RolX is an unsupervised learning approach that discovers roles in networks based on recursive feature extraction and non-negative matrix factorization. This implementation provides:
- ReFeX: Recursive Feature Extraction to generate node features based on local and neighborhood properties
- RolX: Role extraction using Non-negative Matrix Factorization (NMF) on the extracted features
- GPU Acceleration: Leverages PyTorch for efficient computation on both CPU and GPU
pip install torch-rolx
- Python 3.6+
- PyTorch
- NetworkX
- NumPy
import networkx as nx
from torch_rolx.rolx import RolX
# Create a sample graph
G = nx.karate_club_graph()
# Initialize RolX with 4 roles
rolx = RolX(n_roles=4, device='cpu') # Use 'cuda' for GPU acceleration
# Extract roles
role_assignments = rolx.fit_transform(G)
# Print role assignments for the first 5 nodes
print(role_assignments[:5])
# Get role features
role_features = rolx.get_role_features()
print(role_features)
from torch_rolx.rolx import RolX
# Create RolX with custom parameters
rolx = RolX(
n_roles=5, # Number of roles to extract
max_iterations=3, # Maximum iterations for feature extraction
n_epochs=2000, # Training epochs for NMF
learning_rate=0.005, # Learning rate for optimizer
device='cuda' # Use GPU if available
)
# The rest of your code...
The main class for role extraction.
rolx = RolX(
n_roles=4, # Number of roles to discover
max_iterations=4, # Maximum iterations for ReFeX
refex_params=None, # Additional parameters for ReFeX
n_epochs=1000, # Number of epochs for NMF training
learning_rate=0.01, # Learning rate
device='cpu' # Computation device ('cpu' or 'cuda')
)
fit(G)
: Train the RolX model on graph Gtransform()

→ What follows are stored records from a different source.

(* ===================================================================== *)
(** ** The catalogue and the driver                                       *)
(* ===================================================================== *)

(** Lines 150-211, entry for entry; a key the dictionary literal does not
    mention is [None]. *)
Definition CREATURES : list (string * params) := [
  ("verdant_leaflon",
   {| Key.color := Some (76, 174, 79); Key.tail := Some "leaf"; Key.horns := Some false;
      Key.horns_color := None; Key.spines := Some 1; Key.crest := Some false;
      Key.spots := Some false; Key.fins := Some false; Key.allow_crest_unique := None |});
  ("verdant_barkhorn",
   {| Key.color := Some (143, 92, 49); Key.tail := Some "normal"; Key.horns := Some true;
      Key.horns_color := Some (189, 135, 70); Key.spines := Some 0; Key.crest := Some false;
      Key.spots := Some false; Key.fins := Some false; Key.allow_crest_unique := None |});
  ("verdant_dewhopper",
   {| Key.color := Some (119, 178, 187); Key.tail := Some "long"; Key.horns := Some false;
      Key.horns_color := None; Key.spines := Some 0; Key.crest := Some false;
      Key.spots := Some true; Key.fins := Some true; Key.allow_crest_unique := None |});
  ("verdant_suncollar",
   {| Key.color := Some (208, 131, 45); Key.tail := Some "normal"; Key.horns := Some false;
      Key.horns_color := None; Key.spines := Some 0; Key.crest := Some true;
      Key.spots := Some false; Key.fins := Some false; Key.allow_crest_unique := Some false |});
  ("verdant_sproutling",
   {| Key.color := Some (102, 185, 90); Key.tail := Some "leaf"; Key.horns := Some false;
      Key.horns_color := None; Key.spines := Some 2; Key.crest := Some false;
      Key.spots := Some false; Key.fins := Some false; Key.allow_crest_unique := None |});
  ("verdant_gloomdrake",
   {| Key.color := Some (91, 64, 115); Key.tail := Some "long"; Key.horns := Some true;
      Key.horns_color := Some (111, 84, 135); Key.spines := Some 3; Key.crest := Some false;
      Key.spots := Some false; Key.fins := Some false; Key.allow_crest_unique := None |});
  ("verdant_shadowpouncer",
   {| Key.color := Some (60, 60, 70); Key.tail := Some "long"; Key.horns := Some false;
      Key.horns_color := None; Key.spines := Some 2; Key.crest := Some false;
      Key.spots := Some false; Key.fins := Some false; Key.allow_crest_unique := None |});
  ("verdant_moonfen",
   {| Key.color := Some (75, 123, 199); Key.tail := Some "fin"; Key.horns := Some false;
      Key.horns_color := None; Key.spines := Some 0; Key.crest := Some false;
      Key.spots := Some true; Key.fins := Some true; Key.allow_crest_unique := None |});
  ("verdant_shadehopper",
   {| Key.color := Some (63, 97, 56); Key.tail := Some "long"; Key.horns := Some false;
      Key.horns_color := None; Key.spines := Some 0; Key.crest := Some false;
      Key.spots := Some true; Key.fins := Some false; Key.allow_crest_unique := None |});
  ("verdant_starbit",
   {| Key.color := Some (223, 210, 60); Key.tail := Some "fin"; Key.horns := Some false;
      Key.horns_color := None; Key.spines := Some 1; Key.crest := Some false;
      Key.spots := Some false; Key.fins := Some true; Key.allow_crest_unique := None |});
  ("desert_sunscale",
   {| Key.color := Some (230, 170, 69); Key.tail := Some "normal"; Key.horns := Some true;
      Key.horns_color := Some (255, 213, 96); Key.spines := Some 3; Key.crest := Some false;
      Key.spots := Some false; Key.fins := Some false; Key.allow_crest_unique := None |});
  ("desert_sandrunner",
   {| Key.color := Some (199, 148, 80); Key.tail := Some "long"; Key.horns := Some false;
      Key.horns_color := None; Key.spines := Some 1; Key.crest := Some false;
      Key.spots := Some false; Key.fins := Some false; Key.allow_crest_unique := None |});
  ("desert_cactusaur",
   {| Key.color := Some (187, 167, 57); Key.tail := Some "leaf"; Key.horns := Some true;
      Key.horns_color := Some (204, 190, 92); Key.spines := Some 2; Key.crest := Some false;
      Key.spots := Some false; Key.fins := Some false; Key.allow_crest_unique := None |});
  ("desert_mirageback",
   {| Key.color := Some (207, 152, 97); Key.tail := Some "long"; Key.horns := Some false;
      Key.horns_color := None; Key.spines := Some 0; Key.crest := Some true;
      Key.spots := Some false; Key.fins := Some false; Key.allow_crest_unique := None |});
  ("desert_dustwing",
   {| Key.color := Some (215, 180, 100); Key.tail := Some "fin"; Key.horns := Some false;
      Key.horns_color := None; Key.spines := Some 0; Key.crest := Some false;
      Key.spots := Some false; Key.fins := Some true; Key.allow_crest_unique := None |});
  ("desert_dunehowl",
   {| Key.color := Some (120, 85, 60); Key.tail := Some "long"; Key.horns := Some true;
      Key.horns_color := Some (145, 105, 75); Key.spines := Some 1; Key.crest := Some false;
      Key.spots := Some false; Key.fins := Some false; Key.allow_crest_unique := None |});
  ("desert_nightcrawler",
   {| Key.color := Some (85, 74, 65); Key.tail := Some "long"; Key.horns := Some false;
      Key.horns_color := None; Key.spines := Some 3; Key.crest := Some false;
      Key.spots := Some false; Key.fins := Some false; Key.allow_crest_unique := None |});
  ("desert_mirageglider",
   {| Key.color := Some (139, 116, 102); Key.tail := Some "fin"; Key.horns := Some true;
      Key.horns_color := Some (169, 146, 132); Key.spines := Some 0; Key.crest := Some false;
      Key.spots := Some false; Key.fins := Some true; Key.allow_crest_unique := None |});
  ("desert_sandshiver",
   {| Key.color := Some (155, 121, 93); Key.tail := Some "long"; Key.horns := Some false;
      Key.horns_color := None; Key.spines := Some 4; Key.crest := Some false;
      Key.spots := Some false; Key.fins := Some false; Key.allow_crest_unique := None |});
  ("desert_aridclaw",
   {| Key.color := Some (133, 109, 90); Key.tail := Some "normal"; Key.horns := Some true;
      Key.horns_color := Some (163, 139, 120); Key.spines := Some 1; Key.crest := Some false;
      Key.spots := Some false; Key.fins := Some false; Key.allow_crest_unique := None |});
  ("ocean_seapup",
   {| Key.color := Some (79, 169, 222); Key.tail := Some "fin"; Key.horns := Some false;
      Key.horns_color := None; Key.spines := Some 0; Key.crest := Some false;
      Key.spots := Some false; Key.fins := Some true; Key.allow_crest_unique := None |});
  ("ocean_coralhorn",
   {| Key.color := Some (85, 131, 191); Key.tail := Some "normal"; Key.horns := Some true;
      Key.horns_color := Some (170, 198, 240); Key.spines := Some 2; Key.crest := Some false;
      Key.spots := Some false; Key.fins := Some false; Key.allow_crest_unique := None |});
  ("ocean_tideback",
   {| Key.color := Some (92, 183, 201); Key.tail := Some "fin"; Key.horns := Some false;
      Key.horns_color := None; Key.spines := Some 0; Key.crest := Some false;
      Key.spots := Some false; Key.fins := Some true; Key.allow_crest_unique := None |});
  ("ocean_splashfin",
   {| Key.color := Some (104, 167, 216); Key.tail := Some "fin"; Key.horns := Some false;
      Key.horns_color := None; Key.spines := Some 1; Key.crest := Some false;
      Key.spots := Some false; Key.fins := Some true; Key.allow_crest_unique := None |});
  ("ocean_wavefoot",
   {| Key.color := Some (66, 138, 190); Key.tail := Some "fin"; Key.horns := Some false;
      Key.horns_color := None; Key.spines := Some 0; Key.crest := Some false;
      Key.spots := Some true; Key.fins := Some true; Key.allow_crest_unique := None |});
  ("ocean_deepglow",
   {| Key.color := Some (40, 85, 138); Key.tail := Some "fin"; Key.horns := Some false;
      Key.horns_color := None; Key.spines := Some 0; Key.crest := Some false;
      Key.spots := Some true; Key.fins := Some true; Key.allow_crest_unique := None |});
  ("ocean_moonray",
   {| Key.color := Some (58, 104, 161); Key.tail := Some "fin"; Key.horns := Some false;
      Key.horns_color := None; Key.spines := Some 1; Key.crest := Some false;
      Key.spots := Some true; Key.fins := Some true; Key.allow_crest_unique := None |});
  ("ocean_abyssclaw",
   {| Key.color := Some (50, 84, 123); Key.tail := Some "normal"; Key.horns := Some true;
      Key.horns_color := Some (80, 114, 153); Key.spines := Some 2; Key.crest := Some false;
      Key.spots := Some false; Key.fins := Some false; Key.allow_crest_unique := None |});
  ("ocean_mistwing",
   {| Key.color := Some (76, 121, 182); Key.tail := Some "fin"; Key.horns := Some false;
      Key.horns_color := None; Key.spines := Some 0; Key.crest := Some false;
      Key.spots := Some false; Key.fins := Some true; Key.allow_crest_unique := None |});
  ("ocean_whirlpooler",
   {| Key.color := Some (60, 94, 140); Key.tail := Some "fin"; Key.horns := Some false;
      Key.horns_color := None; Key.spines := Some 3; Key.crest := Some false;
      Key.spots := Some false; Key.fins := Some true; Key.allow_crest_unique := None |});
  ("mountain_iceback",
   {| Key.color := Some (146, 202, 221); Key.tail := Some "normal"; Key.horns := Some true;
      Key.horns_color := Some (176, 232, 251); Key.spines := Some 3; Key.crest := Some false;
      Key.spots := Some false; Key.fins := Some false; Key.allow_crest_unique := None |});
  ("mountain_snowtail",
   {| Key.color := Some (192, 223, 233); Key.tail := Some "long"; Key.horns := Some false;
      Key.horns_color := None; Key.spines := Some 1; Key.crest := Some false;
      Key.spots := Some false; Key.fins := Some false; Key.allow_crest_unique := None |});
  ("mountain_frosthorn",
   {| Key.color := Some (163, 198, 222); Key.tail := Some "normal"; Key.horns := Some true;
      Key.horns_color := Some (213, 243, 255); Key.spines := Some 1; Key.crest := Some false;
      Key.spots := Some false; Key.fins := Some false; Key.allow_crest_unique := None |});
  ("mountain_glacierpaw",
   {| Key.color := Some (179, 210, 220); Key.tail := Some "normal"; Key.horns := Some false;
      Key.horns_color := None; Key.spines := Some 0; Key.crest := Some true;
      Key.spots := Some false; Key.fins := Some false; Key.allow_crest_unique := None |});
  ("mountain_chilldrake",
   {| Key.color := Some (134, 187, 210); Key.tail := Some "long"; Key.horns := Some true;
      Key.horns_color := Some (164, 217, 240); Key.spines := Some 2; Key.crest := Some false;
      Key.spots := Some false; Key.fins := Some false; Key.allow_crest_unique := None |});
  ("mountain_iciclex",
   {| Key.color := Some (103, 143, 170); Key.tail := Some "long"; Key.horns := Some false;
      Key.horns_color := None; Key.spines := Some 3; Key.crest := Some false;
      Key.spots := Some false; Key.fins := Some false; Key.allow_crest_unique := None |});
  ("mountain_nightfrost",
   {| Key.color := Some (90, 122, 149); Key.tail := Some "long"; Key.horns := Some true;
      Key.horns_color := Some (120, 152, 179); Key.spines := Some 2; Key.crest := Some false;
      Key.spots := Some false; Key.fins := Some false; Key.allow_crest_unique := None |});
  ("mountain_winterstalk",
   {| Key.color := Some (113, 153, 180); Key.tail := Some "normal"; Key.horns := Some false;
      Key.horns_color := None; Key.spines := Some 4; Key.crest := Some false;
      Key.spots := Some false; Key.fins := Some false; Key.allow_crest_unique := None |});
  ("mountain_snowmantle",
   {| Key.color := Some (167, 214, 236); Key.tail := Some "normal"; Key.horns := Some false;
      Key.horns_color := None; Key.spines := Some 1; Key.crest := Some true;
      Key.spots := Some false; Key.fins := Some false; Key.allow_crest_unique := None |});
  ("mountain_iceblink",
   {| Key.color := Some (120, 164, 198); Key.tail := Some "fin"; Key.horns := Some true;
      Key.horns_color := Some (150, 194, 228); Key.spines := Some 2; Key.crest := Some false;
      Key.spots := Some false; Key.fins := Some true; Key.allow_crest_unique := None |});
  ("swamp_mudfin",
   {| Key.color := Some (102, 125, 77); Key.tail := Some "fin"; Key.horns := Some false;
      Key.horns_color := None; Key.spines := Some 0; Key.crest := Some false;
      Key.spots := Some true; Key.fins := Some true; Key.allow_crest_unique := None |});
  ("swamp_bogmaw",
   {| Key.color := Some (89, 113, 65); Key.tail := Some "long"; Key.horns := Some true;
      Key.horns_color := Some (119, 143, 95); Key.spines := Some 2; Key.crest := Some false;
      Key.spots := Some false; Key.fins := Some false; Key.allow_crest_unique := None |});
  ("swamp_marshclaw",
   {| Key.color := Some (79, 103, 61); Key.tail := Some "long"; Key.horns := Some false;
      Key.horns_color := None; Key.spines := Some 3; Key.crest := Some false;
      Key.spots := Some false; Key.fins := Some false; Key.allow_crest_unique := None |});
  ("swamp_fenrunner",
   {| Key.color := Some (96, 129, 82); Key.tail := Some "long"; Key.horns := Some false;
      Key.horns_color := None; Key.spines := Some 1; Key.crest := Some false;
      Key.spots := Some false; Key.fins := Some false; Key.allow_crest_unique := None |});
  ("swamp_vinecrest",
   {| Key.color := Some (83, 116, 70); Key.tail := Some "leaf"; Key.horns := Some false;
      Key.horns_color := None; Key.spines := Some 0; Key.crest := Some true;
      Key.spots := Some false; Key.fins := Some false; Key.allow_crest_unique := None |});
  ("swamp_mireglow",
   {| Key.color := Some (70, 96, 58); Key.tail := Some "fin"; Key.horns := Some false;
      Key.horns_color := None; Key.spines := Some 0; Key.crest := Some false;
      Key.spots := Some true; Key.fins := Some true; Key.allow_crest_unique := None |});
  ("swamp_sludgeback",
   {| Key.color := Some (60, 80, 50); Key.tail := Some "long"; Key.horns := Some true;
      Key.horns_color := Some (90, 110, 70); Key.spines := Some 2; Key.crest := Some false;
      Key.spots := Some false; Key.fins := Some false; Key.allow_crest_unique := None |});
  ("swamp_fogwhisp",
   {| Key.color := Some (72, 98, 64); Key.tail := Some "fin"; Key.horns := Some false;
      Key.horns_color := None; Key.spines := Some 1; Key.crest := Some false;
      Key.spots := Some true; Key.fins := Some true; Key.allow_crest_unique := None |});
  ("swamp_croakshade",
   {| Key.color := Some (68, 92, 58); Key.tail := Some "long"; Key.horns := Some false;
      Key.horns_color := None; Key.spines := Some 2; Key.crest := Some false;
      Key.spots := Some false; Key.fins := Some false; Key.allow_crest_unique := None |});
  ("swamp_nightvine",
   {| Key.color := Some (65, 90, 55); Key.tail := Some "leaf"; Key.horns := Some true;
      Key.horns_color := Some (95, 120, 85); Key.spines := Some 1; Key.crest := Some false;
      Key.spots := Some false; Key.fins := Some false; Key.allow_crest_unique := None |})
]%string.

: Get role assignments for nodesfit_transform(G)
: Train the model and return node role assignmentsget_role_features()
: Get feature vectors for each role
Extracts recursive features from graphs.
refex = ReFeX(
max_iterations=2, # Maximum number of recursive iterations
normalize=True, # Whether to normalize features
device='cpu' # Computation device
)
-
Henderson, K., Gallagher, B., Eliassi-Rad, T., Tong, H., Basu, S., Akoglu, L., Koutra, D., Faloutsos, C., & Li, L. (2012). RolX: Structural Role Extraction & Mining in Large Graphs. Proceedings of the 18th ACM SIGKDD International Conference on Knowledge Discovery and Data Mining.
-
Henderson, K., Gallagher, B., Li, L., Akoglu, L., Eliassi-Rad, T., Tong, H., & Faloutsos, C. (2011). It's Who You Know: Graph Mining Using Recursive Structural Features. Proceedings of the 17th ACM SIGKDD International Conference on Knowledge Discovery and Data Mining.